---------- Data ----------
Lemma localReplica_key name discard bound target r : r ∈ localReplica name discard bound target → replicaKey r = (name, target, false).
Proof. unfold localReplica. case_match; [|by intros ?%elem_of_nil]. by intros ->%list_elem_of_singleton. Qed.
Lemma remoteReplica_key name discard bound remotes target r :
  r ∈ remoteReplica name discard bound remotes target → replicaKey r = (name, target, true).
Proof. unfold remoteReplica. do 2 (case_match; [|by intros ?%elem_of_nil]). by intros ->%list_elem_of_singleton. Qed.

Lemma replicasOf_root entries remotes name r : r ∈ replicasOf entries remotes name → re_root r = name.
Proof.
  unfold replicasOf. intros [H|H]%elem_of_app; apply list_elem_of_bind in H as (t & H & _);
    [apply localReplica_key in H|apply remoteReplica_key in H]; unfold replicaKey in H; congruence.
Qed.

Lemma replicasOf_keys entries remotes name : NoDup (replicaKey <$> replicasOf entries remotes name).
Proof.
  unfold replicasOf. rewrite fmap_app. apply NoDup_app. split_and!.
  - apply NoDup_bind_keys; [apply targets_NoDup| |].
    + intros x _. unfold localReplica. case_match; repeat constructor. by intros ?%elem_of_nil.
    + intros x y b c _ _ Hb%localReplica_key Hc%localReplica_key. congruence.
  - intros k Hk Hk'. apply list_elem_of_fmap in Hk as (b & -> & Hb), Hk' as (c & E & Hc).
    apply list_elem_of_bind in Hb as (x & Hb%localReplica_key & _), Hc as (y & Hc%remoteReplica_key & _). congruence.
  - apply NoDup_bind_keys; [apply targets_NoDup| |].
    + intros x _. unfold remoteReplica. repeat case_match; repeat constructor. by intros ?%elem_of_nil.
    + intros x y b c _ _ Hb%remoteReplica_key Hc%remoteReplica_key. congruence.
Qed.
----------
---------- Data ----------
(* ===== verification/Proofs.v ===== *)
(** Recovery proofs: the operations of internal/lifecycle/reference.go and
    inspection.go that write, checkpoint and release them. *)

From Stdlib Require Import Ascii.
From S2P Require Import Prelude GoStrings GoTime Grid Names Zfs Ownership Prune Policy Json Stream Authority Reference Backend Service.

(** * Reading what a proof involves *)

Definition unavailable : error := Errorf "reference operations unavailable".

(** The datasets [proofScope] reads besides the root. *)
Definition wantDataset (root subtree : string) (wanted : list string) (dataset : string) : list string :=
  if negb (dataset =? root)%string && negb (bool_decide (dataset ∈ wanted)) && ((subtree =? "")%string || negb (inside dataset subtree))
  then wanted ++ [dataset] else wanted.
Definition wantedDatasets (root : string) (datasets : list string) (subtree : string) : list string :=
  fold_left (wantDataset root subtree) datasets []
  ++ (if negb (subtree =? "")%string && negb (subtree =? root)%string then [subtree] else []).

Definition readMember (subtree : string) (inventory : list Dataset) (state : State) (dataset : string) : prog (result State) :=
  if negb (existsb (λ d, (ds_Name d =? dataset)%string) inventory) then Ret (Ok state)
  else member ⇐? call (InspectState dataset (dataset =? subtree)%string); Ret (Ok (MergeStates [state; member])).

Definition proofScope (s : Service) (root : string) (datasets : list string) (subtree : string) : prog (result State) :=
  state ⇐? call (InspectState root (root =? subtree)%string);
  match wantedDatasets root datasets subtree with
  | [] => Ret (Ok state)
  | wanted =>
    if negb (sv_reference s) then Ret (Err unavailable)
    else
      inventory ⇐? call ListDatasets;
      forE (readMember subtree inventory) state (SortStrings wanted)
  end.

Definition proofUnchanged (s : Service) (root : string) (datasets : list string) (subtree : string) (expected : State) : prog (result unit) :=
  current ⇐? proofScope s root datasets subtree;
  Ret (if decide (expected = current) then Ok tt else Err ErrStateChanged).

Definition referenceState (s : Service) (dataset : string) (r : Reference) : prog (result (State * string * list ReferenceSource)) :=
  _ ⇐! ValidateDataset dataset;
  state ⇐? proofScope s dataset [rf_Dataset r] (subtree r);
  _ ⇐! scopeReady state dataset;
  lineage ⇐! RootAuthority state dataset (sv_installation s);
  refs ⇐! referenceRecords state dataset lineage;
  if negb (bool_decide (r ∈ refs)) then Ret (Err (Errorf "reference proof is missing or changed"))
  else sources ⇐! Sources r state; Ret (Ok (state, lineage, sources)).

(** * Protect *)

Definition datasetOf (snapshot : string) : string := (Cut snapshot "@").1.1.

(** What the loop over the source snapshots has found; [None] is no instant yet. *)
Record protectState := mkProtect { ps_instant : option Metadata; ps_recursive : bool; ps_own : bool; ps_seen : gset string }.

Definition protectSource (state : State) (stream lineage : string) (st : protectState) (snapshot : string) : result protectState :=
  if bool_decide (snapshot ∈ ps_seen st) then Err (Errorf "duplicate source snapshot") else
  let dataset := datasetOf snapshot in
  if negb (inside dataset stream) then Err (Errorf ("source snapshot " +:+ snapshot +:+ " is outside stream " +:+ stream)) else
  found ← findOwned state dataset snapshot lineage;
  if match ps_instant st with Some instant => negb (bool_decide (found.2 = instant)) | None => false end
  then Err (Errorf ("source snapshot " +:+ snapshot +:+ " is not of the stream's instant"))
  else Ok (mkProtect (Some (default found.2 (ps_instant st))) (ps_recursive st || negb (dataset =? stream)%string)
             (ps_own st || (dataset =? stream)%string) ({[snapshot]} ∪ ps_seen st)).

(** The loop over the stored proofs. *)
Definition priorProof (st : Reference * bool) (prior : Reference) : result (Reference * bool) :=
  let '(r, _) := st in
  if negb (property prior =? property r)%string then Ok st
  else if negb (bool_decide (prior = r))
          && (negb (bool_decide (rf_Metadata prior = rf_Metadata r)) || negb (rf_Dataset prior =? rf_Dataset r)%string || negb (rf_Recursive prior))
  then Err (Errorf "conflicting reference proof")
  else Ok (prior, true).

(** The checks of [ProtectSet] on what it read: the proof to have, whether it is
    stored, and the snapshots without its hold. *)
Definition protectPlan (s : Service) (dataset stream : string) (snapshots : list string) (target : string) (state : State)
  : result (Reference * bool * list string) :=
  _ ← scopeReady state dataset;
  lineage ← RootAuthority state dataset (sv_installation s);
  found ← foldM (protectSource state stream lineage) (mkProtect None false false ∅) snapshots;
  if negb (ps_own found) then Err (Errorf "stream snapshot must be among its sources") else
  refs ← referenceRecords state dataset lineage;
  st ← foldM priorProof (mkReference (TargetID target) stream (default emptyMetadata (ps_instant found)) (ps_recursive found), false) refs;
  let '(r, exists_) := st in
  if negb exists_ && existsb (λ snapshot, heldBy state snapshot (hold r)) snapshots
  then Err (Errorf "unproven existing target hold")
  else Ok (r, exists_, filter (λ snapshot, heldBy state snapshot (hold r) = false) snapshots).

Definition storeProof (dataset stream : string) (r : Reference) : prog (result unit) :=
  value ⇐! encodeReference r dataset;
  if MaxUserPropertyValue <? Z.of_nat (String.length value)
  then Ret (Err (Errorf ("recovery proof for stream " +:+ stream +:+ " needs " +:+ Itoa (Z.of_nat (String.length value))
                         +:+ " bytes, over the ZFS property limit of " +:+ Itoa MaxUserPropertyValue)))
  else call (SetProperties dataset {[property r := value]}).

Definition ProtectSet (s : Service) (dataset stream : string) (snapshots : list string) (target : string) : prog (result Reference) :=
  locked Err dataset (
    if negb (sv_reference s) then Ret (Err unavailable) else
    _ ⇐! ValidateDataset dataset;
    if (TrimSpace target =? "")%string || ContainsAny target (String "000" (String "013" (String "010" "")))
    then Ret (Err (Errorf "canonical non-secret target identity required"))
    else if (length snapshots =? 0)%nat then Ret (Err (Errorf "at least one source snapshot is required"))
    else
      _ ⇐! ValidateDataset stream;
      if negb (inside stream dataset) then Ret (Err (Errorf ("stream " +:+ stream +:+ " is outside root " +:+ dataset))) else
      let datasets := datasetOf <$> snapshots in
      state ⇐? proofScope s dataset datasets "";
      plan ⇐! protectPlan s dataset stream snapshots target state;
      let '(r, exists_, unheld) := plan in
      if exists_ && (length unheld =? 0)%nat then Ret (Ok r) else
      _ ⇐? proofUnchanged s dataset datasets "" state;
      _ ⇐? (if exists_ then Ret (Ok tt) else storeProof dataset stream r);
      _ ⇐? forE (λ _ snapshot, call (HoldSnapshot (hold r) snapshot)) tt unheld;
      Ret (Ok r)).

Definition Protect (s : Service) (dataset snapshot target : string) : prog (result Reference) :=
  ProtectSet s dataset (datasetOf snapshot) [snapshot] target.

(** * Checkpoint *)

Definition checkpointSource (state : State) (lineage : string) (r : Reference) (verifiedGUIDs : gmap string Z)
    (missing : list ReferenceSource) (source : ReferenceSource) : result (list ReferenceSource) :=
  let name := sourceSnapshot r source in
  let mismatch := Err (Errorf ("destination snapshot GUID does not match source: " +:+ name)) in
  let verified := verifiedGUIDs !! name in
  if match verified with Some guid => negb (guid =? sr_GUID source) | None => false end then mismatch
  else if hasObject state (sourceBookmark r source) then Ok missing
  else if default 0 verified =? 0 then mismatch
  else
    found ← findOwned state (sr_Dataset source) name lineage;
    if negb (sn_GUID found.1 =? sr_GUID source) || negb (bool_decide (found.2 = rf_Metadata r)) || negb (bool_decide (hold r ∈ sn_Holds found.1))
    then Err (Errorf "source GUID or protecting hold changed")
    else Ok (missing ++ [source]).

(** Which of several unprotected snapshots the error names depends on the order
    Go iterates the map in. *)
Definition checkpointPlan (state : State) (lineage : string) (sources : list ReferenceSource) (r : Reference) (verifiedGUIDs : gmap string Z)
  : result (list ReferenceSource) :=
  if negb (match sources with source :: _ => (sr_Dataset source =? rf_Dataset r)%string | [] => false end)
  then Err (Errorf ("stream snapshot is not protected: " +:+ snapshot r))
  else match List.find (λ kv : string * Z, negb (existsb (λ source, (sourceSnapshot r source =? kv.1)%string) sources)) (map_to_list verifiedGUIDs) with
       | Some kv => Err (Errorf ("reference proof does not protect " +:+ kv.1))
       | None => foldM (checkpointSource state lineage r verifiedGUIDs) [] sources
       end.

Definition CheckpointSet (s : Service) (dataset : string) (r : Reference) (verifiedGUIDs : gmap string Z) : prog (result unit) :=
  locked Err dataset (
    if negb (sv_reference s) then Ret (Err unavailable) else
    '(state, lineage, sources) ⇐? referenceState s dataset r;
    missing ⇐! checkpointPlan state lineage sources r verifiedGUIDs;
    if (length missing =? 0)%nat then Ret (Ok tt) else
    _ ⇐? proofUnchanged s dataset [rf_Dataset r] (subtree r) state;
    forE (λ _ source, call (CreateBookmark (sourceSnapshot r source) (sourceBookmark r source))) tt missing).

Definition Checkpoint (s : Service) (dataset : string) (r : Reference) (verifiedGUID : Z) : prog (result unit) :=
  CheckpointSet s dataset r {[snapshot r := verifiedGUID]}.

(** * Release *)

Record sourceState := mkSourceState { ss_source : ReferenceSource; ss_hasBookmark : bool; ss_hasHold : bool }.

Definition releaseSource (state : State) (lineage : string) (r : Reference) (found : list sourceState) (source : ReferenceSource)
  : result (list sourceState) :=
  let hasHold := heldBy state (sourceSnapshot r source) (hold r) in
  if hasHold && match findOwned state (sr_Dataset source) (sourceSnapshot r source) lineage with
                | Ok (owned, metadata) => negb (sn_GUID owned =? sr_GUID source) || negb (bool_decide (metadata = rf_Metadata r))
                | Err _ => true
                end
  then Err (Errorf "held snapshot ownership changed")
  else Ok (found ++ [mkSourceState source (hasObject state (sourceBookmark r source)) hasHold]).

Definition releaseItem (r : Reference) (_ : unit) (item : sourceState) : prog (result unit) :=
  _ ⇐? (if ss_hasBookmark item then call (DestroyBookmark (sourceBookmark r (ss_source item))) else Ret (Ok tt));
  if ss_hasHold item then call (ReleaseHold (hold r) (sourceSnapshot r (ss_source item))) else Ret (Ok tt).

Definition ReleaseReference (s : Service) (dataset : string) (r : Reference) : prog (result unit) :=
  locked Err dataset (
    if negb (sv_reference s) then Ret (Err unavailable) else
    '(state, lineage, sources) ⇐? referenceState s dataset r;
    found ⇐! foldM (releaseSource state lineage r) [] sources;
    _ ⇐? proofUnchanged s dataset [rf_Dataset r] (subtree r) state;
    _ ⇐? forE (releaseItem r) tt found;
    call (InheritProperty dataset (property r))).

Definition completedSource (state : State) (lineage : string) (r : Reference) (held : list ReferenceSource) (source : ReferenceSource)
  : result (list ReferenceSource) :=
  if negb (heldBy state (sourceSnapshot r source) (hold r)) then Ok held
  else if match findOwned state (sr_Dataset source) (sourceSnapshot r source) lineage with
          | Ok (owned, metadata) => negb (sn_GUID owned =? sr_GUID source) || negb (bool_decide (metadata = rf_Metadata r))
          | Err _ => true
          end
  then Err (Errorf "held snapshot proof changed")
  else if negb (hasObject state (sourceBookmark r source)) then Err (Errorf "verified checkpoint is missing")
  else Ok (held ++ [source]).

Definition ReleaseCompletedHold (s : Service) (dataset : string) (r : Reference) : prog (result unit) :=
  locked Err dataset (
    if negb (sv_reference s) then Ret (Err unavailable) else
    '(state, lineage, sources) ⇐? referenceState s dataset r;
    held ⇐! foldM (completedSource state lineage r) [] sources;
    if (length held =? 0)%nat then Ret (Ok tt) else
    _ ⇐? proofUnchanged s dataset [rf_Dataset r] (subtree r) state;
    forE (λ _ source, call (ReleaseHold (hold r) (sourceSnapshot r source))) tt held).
----------
**What is needed**
Pull out all lines from the entries above in which the word "bound" appears.

**Task solution**
Lemma localReplica_key name discard bound target r : r ∈ localReplica name discard bound target → replicaKey r = (name, target, false).
Lemma remoteReplica_key name discard bound remotes target r :
  r ∈ remoteReplica name discard bound remotes target → replicaKey r = (name, target, true).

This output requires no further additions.